(Collected data)

++++++++++

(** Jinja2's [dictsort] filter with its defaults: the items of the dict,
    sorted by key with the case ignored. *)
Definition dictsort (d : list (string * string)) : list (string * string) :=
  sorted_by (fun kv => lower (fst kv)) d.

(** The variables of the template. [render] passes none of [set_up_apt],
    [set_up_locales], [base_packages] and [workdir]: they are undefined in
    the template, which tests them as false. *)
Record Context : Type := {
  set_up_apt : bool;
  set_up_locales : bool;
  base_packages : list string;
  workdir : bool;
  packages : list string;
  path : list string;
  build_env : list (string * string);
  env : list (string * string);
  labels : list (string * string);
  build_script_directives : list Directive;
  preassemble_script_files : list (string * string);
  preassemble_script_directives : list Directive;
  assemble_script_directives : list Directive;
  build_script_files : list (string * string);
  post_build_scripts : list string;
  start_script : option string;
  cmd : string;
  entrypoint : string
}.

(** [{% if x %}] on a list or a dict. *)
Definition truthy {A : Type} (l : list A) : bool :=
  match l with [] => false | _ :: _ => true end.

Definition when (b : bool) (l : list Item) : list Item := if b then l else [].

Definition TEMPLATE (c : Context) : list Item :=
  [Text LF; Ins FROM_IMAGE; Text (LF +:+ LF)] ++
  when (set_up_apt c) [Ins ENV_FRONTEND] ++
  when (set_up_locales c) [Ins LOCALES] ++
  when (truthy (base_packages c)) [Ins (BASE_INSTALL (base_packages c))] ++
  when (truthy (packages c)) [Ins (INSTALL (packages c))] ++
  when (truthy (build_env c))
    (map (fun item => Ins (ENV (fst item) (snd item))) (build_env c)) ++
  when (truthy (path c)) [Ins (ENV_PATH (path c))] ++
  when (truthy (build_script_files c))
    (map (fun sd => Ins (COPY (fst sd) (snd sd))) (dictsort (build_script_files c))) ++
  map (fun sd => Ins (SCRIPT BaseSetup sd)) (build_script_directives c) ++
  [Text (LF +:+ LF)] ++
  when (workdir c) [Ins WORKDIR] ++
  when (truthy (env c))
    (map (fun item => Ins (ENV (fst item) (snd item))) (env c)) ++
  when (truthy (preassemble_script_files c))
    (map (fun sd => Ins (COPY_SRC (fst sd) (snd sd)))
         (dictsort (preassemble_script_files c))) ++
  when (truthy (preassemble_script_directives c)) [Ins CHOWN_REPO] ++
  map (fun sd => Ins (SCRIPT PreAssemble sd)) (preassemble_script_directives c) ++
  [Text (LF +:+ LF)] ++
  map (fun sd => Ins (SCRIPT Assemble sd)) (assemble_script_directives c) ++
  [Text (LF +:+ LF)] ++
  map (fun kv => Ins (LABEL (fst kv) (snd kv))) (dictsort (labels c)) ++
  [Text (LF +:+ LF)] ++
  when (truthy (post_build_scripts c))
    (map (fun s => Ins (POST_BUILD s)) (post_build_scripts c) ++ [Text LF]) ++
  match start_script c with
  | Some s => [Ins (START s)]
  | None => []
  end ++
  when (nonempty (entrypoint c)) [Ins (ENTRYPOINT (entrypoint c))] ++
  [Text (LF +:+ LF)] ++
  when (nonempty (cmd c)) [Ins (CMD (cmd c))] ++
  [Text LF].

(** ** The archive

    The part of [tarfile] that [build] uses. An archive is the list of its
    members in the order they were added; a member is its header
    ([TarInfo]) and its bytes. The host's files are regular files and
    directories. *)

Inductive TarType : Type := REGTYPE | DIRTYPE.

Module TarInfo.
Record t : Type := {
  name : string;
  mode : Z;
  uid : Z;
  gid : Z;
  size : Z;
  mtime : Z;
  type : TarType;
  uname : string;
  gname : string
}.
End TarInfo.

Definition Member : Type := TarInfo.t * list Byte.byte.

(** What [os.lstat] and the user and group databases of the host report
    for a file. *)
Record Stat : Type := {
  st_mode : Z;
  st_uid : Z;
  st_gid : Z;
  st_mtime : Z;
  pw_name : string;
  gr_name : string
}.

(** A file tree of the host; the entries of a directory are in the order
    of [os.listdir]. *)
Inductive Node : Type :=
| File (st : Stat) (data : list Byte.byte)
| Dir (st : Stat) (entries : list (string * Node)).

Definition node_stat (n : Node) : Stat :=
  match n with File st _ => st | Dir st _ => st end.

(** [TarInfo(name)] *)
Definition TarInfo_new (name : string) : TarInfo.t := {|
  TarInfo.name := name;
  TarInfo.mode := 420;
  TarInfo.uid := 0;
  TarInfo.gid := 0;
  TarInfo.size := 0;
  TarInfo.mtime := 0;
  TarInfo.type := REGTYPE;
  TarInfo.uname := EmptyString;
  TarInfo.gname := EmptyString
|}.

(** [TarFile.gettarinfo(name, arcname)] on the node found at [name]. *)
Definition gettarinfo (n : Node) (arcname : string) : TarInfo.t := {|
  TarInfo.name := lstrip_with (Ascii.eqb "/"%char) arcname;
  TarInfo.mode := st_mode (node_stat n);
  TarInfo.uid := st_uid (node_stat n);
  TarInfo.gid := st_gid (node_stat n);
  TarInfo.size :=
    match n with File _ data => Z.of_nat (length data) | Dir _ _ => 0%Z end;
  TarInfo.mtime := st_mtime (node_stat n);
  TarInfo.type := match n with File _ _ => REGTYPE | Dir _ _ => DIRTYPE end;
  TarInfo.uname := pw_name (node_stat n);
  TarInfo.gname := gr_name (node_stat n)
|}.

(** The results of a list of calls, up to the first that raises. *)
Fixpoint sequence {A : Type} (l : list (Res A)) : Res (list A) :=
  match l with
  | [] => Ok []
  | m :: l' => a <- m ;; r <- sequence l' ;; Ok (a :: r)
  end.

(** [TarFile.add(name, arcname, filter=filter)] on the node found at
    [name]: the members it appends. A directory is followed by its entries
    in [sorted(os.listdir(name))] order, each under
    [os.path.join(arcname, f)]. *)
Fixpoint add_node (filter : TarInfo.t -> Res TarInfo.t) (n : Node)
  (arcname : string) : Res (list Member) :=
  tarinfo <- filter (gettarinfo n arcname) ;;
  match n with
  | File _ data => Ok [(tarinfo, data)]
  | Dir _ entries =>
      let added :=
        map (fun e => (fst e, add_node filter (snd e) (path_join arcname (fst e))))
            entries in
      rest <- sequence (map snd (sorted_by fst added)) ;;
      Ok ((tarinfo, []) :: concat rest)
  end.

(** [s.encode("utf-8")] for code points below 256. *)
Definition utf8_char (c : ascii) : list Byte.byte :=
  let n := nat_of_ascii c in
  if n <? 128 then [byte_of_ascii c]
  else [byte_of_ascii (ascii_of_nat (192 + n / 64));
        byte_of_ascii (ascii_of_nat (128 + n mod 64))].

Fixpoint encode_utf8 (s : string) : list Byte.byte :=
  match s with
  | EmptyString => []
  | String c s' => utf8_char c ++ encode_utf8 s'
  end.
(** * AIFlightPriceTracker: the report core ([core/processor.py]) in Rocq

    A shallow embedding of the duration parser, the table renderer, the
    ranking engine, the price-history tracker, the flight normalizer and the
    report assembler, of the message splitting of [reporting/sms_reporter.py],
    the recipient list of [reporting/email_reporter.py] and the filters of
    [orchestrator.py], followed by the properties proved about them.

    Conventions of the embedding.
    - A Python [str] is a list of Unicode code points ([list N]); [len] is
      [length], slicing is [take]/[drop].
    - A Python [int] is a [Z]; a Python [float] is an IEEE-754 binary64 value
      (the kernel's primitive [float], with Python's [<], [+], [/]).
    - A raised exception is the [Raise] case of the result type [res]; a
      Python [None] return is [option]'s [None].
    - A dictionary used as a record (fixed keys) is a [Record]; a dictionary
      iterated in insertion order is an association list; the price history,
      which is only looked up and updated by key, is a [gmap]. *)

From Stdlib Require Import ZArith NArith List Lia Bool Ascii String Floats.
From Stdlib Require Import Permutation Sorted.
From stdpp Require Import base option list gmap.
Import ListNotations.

++++++++++

In the entries above, find the line holding "(** The results" and the line holding "Fixpoint add_node (filter"; print both of them and every line between, exactly, and nothing else.

● Solution for this task
(** The results of a list of calls, up to the first that raises. *)
Fixpoint sequence {A : Type} (l : list (Res A)) : Res (list A) :=
  match l with
  | [] => Ok []
  | m :: l' => a <- m ;; r <- sequence l' ;; Ok (a :: r)
  end.

(** [TarFile.add(name, arcname, filter=filter)] on the node found at
    [name]: the members it appends. A directory is followed by its entries
    in [sorted(os.listdir(name))] order, each under
    [os.path.join(arcname, f)]. *)
Fixpoint add_node (filter : TarInfo.t -> Res TarInfo.t) (n : Node)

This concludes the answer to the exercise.